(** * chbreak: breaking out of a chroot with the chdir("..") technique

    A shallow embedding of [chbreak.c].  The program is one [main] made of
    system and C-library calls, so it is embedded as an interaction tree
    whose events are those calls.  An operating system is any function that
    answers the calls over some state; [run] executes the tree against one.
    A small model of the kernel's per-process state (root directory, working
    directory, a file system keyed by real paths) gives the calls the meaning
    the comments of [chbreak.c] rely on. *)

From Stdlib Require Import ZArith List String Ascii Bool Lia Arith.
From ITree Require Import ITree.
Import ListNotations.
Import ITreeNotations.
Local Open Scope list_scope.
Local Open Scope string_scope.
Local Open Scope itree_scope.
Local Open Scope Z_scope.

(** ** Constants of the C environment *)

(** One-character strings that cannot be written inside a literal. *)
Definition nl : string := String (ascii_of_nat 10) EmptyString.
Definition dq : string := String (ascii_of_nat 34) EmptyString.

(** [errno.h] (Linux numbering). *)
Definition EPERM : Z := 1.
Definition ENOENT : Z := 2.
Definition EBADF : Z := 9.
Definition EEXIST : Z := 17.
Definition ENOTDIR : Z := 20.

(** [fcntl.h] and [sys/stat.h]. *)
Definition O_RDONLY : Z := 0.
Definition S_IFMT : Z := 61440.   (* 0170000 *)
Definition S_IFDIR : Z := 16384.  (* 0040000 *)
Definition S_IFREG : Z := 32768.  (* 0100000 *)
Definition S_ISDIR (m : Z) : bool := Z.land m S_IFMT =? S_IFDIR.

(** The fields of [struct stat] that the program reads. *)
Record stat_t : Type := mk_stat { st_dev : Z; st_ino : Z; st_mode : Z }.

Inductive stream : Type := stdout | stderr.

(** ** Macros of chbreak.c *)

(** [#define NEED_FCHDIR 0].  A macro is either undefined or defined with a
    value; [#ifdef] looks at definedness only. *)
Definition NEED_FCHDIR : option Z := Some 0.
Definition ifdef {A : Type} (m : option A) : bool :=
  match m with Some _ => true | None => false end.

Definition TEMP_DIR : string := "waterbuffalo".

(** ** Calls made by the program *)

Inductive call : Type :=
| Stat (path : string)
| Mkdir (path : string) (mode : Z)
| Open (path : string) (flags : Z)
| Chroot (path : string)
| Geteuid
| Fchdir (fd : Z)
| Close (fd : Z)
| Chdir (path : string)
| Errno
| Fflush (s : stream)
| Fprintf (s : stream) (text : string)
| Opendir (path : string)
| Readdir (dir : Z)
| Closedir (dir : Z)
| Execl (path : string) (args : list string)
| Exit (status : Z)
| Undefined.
################
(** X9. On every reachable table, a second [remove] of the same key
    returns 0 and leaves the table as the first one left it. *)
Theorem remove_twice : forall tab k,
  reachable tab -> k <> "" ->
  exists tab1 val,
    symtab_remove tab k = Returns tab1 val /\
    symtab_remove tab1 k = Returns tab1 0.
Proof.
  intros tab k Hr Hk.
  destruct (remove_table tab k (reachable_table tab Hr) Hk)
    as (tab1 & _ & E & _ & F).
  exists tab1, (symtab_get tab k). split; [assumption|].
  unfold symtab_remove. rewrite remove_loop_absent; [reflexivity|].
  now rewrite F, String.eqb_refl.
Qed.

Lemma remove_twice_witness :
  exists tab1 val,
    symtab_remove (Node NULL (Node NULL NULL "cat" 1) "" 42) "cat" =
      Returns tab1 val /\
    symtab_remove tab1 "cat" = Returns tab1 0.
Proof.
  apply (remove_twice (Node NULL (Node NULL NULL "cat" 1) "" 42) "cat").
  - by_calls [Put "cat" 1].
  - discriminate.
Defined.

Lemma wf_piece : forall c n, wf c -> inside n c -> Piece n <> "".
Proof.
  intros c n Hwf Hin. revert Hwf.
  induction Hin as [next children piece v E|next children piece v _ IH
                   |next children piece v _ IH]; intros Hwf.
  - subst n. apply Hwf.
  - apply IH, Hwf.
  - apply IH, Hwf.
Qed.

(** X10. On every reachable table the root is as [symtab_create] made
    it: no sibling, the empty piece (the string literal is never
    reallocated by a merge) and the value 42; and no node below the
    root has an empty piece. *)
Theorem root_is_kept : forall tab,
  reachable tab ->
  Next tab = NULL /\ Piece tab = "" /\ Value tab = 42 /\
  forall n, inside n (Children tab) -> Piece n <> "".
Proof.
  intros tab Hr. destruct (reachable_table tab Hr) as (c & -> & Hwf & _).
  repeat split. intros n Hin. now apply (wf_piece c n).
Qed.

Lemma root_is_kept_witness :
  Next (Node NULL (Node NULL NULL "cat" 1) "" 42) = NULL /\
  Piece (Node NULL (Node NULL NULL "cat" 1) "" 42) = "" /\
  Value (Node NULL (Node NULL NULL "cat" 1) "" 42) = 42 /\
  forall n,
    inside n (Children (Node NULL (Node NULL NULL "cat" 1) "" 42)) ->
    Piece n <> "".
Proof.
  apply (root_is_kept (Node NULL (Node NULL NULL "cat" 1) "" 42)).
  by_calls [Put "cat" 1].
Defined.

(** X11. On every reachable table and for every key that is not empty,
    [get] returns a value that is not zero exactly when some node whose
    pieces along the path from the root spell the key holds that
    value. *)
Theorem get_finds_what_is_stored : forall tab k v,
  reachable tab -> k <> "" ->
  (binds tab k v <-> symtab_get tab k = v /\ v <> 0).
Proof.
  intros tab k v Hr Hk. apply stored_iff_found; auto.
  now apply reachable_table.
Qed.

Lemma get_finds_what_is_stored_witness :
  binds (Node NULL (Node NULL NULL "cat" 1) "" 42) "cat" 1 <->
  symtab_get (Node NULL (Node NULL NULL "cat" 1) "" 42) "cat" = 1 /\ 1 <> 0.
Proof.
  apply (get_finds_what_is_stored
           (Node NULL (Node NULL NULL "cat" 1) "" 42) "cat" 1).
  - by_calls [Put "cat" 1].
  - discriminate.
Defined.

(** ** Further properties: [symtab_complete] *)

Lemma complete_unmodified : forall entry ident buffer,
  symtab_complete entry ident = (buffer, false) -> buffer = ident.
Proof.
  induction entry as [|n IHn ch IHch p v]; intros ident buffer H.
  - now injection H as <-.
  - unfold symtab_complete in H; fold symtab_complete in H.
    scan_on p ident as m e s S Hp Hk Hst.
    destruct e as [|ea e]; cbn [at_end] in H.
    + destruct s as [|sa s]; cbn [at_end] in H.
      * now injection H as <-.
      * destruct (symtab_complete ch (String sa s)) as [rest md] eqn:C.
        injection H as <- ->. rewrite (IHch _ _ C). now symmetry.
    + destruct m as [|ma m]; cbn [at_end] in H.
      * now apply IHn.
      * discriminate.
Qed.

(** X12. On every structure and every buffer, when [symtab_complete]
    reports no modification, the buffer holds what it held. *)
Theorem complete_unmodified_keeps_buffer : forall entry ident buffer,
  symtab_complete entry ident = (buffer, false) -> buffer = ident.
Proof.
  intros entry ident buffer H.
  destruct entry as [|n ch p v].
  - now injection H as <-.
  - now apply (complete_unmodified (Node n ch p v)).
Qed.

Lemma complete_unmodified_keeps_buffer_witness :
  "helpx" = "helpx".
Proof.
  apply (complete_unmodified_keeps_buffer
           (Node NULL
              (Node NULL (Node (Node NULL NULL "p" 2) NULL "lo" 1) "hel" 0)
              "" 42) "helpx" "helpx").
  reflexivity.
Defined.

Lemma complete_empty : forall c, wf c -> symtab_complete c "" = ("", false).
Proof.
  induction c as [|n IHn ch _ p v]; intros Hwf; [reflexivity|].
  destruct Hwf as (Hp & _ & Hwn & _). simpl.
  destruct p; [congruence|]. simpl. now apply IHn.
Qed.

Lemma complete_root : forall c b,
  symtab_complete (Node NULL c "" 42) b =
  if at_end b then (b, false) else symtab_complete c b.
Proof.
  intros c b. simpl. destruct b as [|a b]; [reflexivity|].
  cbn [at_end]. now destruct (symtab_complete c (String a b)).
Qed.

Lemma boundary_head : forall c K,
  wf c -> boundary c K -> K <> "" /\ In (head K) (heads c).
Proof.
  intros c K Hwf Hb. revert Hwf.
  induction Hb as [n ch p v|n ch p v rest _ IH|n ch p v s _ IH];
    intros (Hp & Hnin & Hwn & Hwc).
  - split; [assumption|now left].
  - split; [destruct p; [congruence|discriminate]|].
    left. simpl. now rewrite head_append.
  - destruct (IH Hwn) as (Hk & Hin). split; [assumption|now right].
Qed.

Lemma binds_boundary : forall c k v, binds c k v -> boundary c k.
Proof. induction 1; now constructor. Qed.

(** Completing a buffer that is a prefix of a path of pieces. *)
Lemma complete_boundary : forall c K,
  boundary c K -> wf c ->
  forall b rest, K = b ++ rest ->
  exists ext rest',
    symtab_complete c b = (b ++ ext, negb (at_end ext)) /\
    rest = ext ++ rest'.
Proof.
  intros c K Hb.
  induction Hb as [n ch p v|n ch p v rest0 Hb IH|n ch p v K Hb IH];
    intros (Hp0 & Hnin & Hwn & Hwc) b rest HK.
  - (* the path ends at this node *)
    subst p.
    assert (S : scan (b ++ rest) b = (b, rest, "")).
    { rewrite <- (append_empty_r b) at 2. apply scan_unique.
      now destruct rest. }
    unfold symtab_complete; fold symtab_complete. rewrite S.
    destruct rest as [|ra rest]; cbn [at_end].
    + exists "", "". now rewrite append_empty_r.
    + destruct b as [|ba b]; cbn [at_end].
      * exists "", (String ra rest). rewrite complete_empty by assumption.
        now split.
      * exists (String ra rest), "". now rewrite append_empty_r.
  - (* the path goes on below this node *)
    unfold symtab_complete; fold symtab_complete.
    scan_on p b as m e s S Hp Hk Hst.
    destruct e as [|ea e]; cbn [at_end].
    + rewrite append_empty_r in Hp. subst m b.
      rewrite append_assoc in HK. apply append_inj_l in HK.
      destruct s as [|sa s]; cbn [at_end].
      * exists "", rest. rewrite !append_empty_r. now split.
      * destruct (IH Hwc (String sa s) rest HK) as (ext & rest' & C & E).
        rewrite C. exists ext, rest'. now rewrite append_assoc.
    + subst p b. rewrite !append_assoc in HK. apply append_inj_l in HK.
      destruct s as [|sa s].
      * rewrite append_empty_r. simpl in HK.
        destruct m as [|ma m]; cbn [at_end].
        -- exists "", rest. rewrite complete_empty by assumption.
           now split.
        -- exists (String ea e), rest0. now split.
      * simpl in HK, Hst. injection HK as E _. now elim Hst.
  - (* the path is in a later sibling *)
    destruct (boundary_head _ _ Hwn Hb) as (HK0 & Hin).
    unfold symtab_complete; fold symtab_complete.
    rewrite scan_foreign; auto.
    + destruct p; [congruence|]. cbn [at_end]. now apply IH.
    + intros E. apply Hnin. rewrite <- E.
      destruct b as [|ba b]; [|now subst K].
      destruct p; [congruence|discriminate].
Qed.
################
Your task is to retype the entries verbatim, starting with the line that holds "(** * chbreak: breaking" and stopping after the line that holds "Definition EEXIST : Z := 17.".

(** * chbreak: breaking out of a chroot with the chdir("..") technique

    A shallow embedding of [chbreak.c].  The program is one [main] made of
    system and C-library calls, so it is embedded as an interaction tree
    whose events are those calls.  An operating system is any function that
    answers the calls over some state; [run] executes the tree against one.
    A small model of the kernel's per-process state (root directory, working
    directory, a file system keyed by real paths) gives the calls the meaning
    the comments of [chbreak.c] rely on. *)

From Stdlib Require Import ZArith List String Ascii Bool Lia Arith.
From ITree Require Import ITree.
Import ListNotations.
Import ITreeNotations.
Local Open Scope list_scope.
Local Open Scope string_scope.
Local Open Scope itree_scope.
Local Open Scope Z_scope.

(** ** Constants of the C environment *)

(** One-character strings that cannot be written inside a literal. *)
Definition nl : string := String (ascii_of_nat 10) EmptyString.
Definition dq : string := String (ascii_of_nat 34) EmptyString.

(** [errno.h] (Linux numbering). *)
Definition EPERM : Z := 1.
Definition ENOENT : Z := 2.
Definition EBADF : Z := 9.
Definition EEXIST : Z := 17.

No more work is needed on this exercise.